Kubernetes
# Kubernetes
# Glossary
- Kubernetes: Greek for captain, pilot
- k8s: hacker talk for Kubernetes, 8 characters between k and s (opens new window)
- pod: a group of whales
- Helm: steering wheel of a boat
- cluster: a term used for a whole bunch of servers
# In the beginning...
Kubernetes was started as a side project by Joe Beda, Brendan Burns, and Craig McLuckie while working at Google. It was originally planned to be an improved version of Borg, the system that manages (still does) Google's infrastructure, a lot of ideas came from that system.
They filled in gaps that the up-and-coming Docker did "wrong", they focussed on multi-server deploys on a large scale where for Docker this was an afterthought.
In 2015 Kubernetes 1.0 was released and Google worked with the Linux foundation to found a new organisation: the CNCF (Cloud Native Computing Foundation), to maintain Kubernetes and other projects onwards. While Kubernetes didn't make it into the core Google infrastructure, it did become a big part of Google Cloud Platform in the form of GKE (Google Kubernetes Engine), a widely used Google Cloud service. Big companies joined in to support the CNCF, including Microsoft, IBM, Red Hat, Amazon, and many more. Making Kubernetes a meeting place for all competing cloud and Linux companies, a place where they could work together.
Kubernetes was quickly adopted by medium to big companies to deploy containers as it solved a few pain points Docker (and later Docker's multi-server attempt Swarm) had:
- Storage using automatic network attached storage
- Inter container networking using an "overlay network"
- Automatic load balancing & rolling updates
- Automatic scaling
- Muli-server deploys
# (More or less) Cloud-agnostic
But maybe one of the most important feature is that it solved a pain point of the cloud. Many cloud systems offered these services but they all were different. Because Kubernetes had a big community it provides a standard API to deploy containers, making it easy to switch between cloud providers or exchange configurations. Kubernetes abstracts many things the cloud provider does for us away into standard definitions (well... tries to...).
# What is Kubernetes?
Well..Kubernetes doesn’t exist...
"Kubernetes is the new Linux"
Just like Linux is a name we give to a whole OS while it is just the tiny base the same is true for Kubernetes! Kubernetes are many moving parts combined together. Kubernetes also has distros just like Linux. These distributions come with a few pre-installed components. Kubernetes provides an API to the end user for common tasks that are involved with large application deployments. But underneath it gets help from a container engine, a storage system, an overlay networking system, etc. Other things are then done by Kubernetes itself... like scheduling, load balancing, scaling, etc. Let's not get too deep into that for now... We'll guide you through the basics of using Kubernetes!

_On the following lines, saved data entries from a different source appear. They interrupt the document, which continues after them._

(* ===== verification/Preservation.v ===== *)
(** Preservation: every step of the machine keeps the invariant of
    [Soundness], and no step is undefined behaviour.  One lemma per rule. *)
From stdpp Require Import base gmap list.
From Stdlib Require Import ZArith Lia.
From S2P Require Import Prelude Machine Logic Soundness.

Section preservation.
Context {S : sig} (M : code S) (Σ : spec S) (o0 : sO S).
Context (V : verified M Σ o0).
Implicit Types (c : config S) (g : ghost S) (G : gmap tid (ghost S)).
Implicit Types (T : gmap tid (sO S * tstate S)) (ab : option (abst Σ)).

Lemma tok_ghost c tr G ab log t x :
  cinv M Σ o0 c tr G ab log -> threads c !! t = Some x ->
  exists g, G !! t = Some g /\ tok M Σ x g.
Proof.
  intros Hc Hx. pose proof (cl_tok _ _ _ _ _ _ _ _ _ (ci_loc _ _ _ _ _ _ _ _ Hc) t) as H. rewrite Hx in H.
  inversion H as [? g Hg E1 E2|]; subst. eauto.
Qed.

Lemma no_ghost c tr G ab log t :
  cinv M Σ o0 c tr G ab log -> threads c !! t = None -> G !! t = None.
Proof.
  intros Hc Hx. pose proof (cl_tok _ _ _ _ _ _ _ _ _ (ci_loc _ _ _ _ _ _ _ _ Hc) t) as H. rewrite Hx in H.
  by inversion H.
Qed.

(** *** One thread moves *)

Lemma cinv_thread c tr G ab log c' T1 t o ts ts' g g' ls ab' :
  cinv M Σ o0 c tr G ab log -> waked (threads c) T1 ->
  threads c !! t = Some (o, ts) -> G !! t = Some g ->
  threads c' = <[t := (o, ts')]> T1 ->
  tok M Σ (o, ts') g' -> gwf g' ->
  (forall s0 s cr, gv g' = In s0 s cr -> holder c' = Held t) ->
  (forall t', t' <> t -> holder c = Held t' -> holder c' = Held t') ->
  phase M Σ c' (<[t := g']> G) ab' (clean (tr ++ ls)) ->
  own_labels t ls -> ge g' = fold_left (fail_step t) ls (ge g) ->
  commit Σ o ab ab' (gl g) (gl g') ->
  exists log', cinv M Σ o0 c' (tr ++ ls) (<[t := g']> G) ab' log'.
Proof.
  intros [Hl Hp] Hw HT HG Hthr Htok' Hwf' Hin' Hhold Hph Hls Hge Hcom.
  destruct (loc_thread M Σ o0 _ T1 _ (holder c') _ _ _ _ t o ts ts' g g' ls ab' Hl Hw)
    as [log' Hl']; eauto.
  exists log'. split; [by rewrite Hthr|done].
Qed.

Lemma cinv_wf c tr G ab log t g : cinv M Σ o0 c tr G ab log -> G !! t = Some g -> gwf g.
Proof. intros [Hl _]. by apply (cl_wf _ _ _ _ _ _ _ _ _ Hl). Qed.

Let's look at some typical cloud setup without Kubernetes: (hint: doesn't this look like a simpler version of the image we open every class with??)
We see that we have multiple machines to loadbalance under, we have an internal network and storage. We run all our apps in Docker containers here. If you had to set this all up yourself you would have to do a lot of work. But Kubernetes does this for you! Further ahead we will compare this to what it is in Kubernetes.
# Distros
In need of a Kubernetes distro? It comes in many flavours! Some are bound to a specific cloud platform, others you can self host.
Some Kubernetes distros come with the basics and leave the rest to the user to install. Others are ready out of the box with many components installed, while this sounds easy it leaves not much freedom to chose your tooling of leave out parts you do not use which slow down deployment.
Cloud:
All the big cloud providers offer Kubernetes as a service which are tied into the cloud platform for loadbalancing, storage etc.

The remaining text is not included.